**Stored data:**
(* ===== verification/MemOps.v ===== *)
(** * MemOps: the operations of [Core::MemoryManager]

    [core/memory.h] and [core/memory.cpp], operation by operation.  Every
    operation takes the manager and returns its result with the manager it
    leaves behind, or the [fault] it runs into.  The locks are not modelled
    (the operations are the critical sections, run one after the other);
    logging has no effect on the state and is left out. *)

From S2P Require Import Prelude OrdMap MemTypes.

Module PMT := PhysicalMemoryType.

(** ** Set-up *)

Definition ORBIS_KERNEL_TOTAL_MEM : Z := MB 5248.
Definition ORBIS_KERNEL_TOTAL_MEM_PRO : Z := MB 5888.
Definition ORBIS_KERNEL_TOTAL_MEM_DEV : Z := MB 6656.
Definition ORBIS_KERNEL_TOTAL_MEM_DEV_PRO : Z := MB 7936.
Definition ORBIS_KERNEL_FLEXIBLE_MEMORY_BASE : Z := MB 64.
Definition ORBIS_KERNEL_FLEXIBLE_MEMORY_SIZE : Z := MB 512.
Definition DEFAULT_MAPPING_BASE : Z := 0x200000000.
Definition FW_170 : Z := 0x1700000.
Definition FW_200 : Z := 0x2000000.
Definition FW_250 : Z := 0x2500000.

(** [regions] is [impl.GetUsableRegions()], a list of [[lower, upper)]. *)
Fixpoint initial_vmas (regions : list (Z * Z)) (m : VMAMap) : VMAMap :=
  match regions with
  | [] => m
  | (lower, upper) :: rest =>
      initial_vmas rest (memplace lower (fresh_vma lower (wsub upper lower)) m)
  end.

**What is needed:**
Going down the listing above, begin printing at the line with "Definition ORBIS_KERNEL_FLEXIBLE_MEMORY_BASE : Z" and finish with the line with "Definition FW_250 : Z := 0x2500000.", exactly as they appear.

**Answer area:**
Definition ORBIS_KERNEL_FLEXIBLE_MEMORY_BASE : Z := MB 64.
Definition ORBIS_KERNEL_FLEXIBLE_MEMORY_SIZE : Z := MB 512.
Definition DEFAULT_MAPPING_BASE : Z := 0x200000000.
Definition FW_170 : Z := 0x1700000.
Definition FW_200 : Z := 0x2000000.
Definition FW_250 : Z := 0x2500000.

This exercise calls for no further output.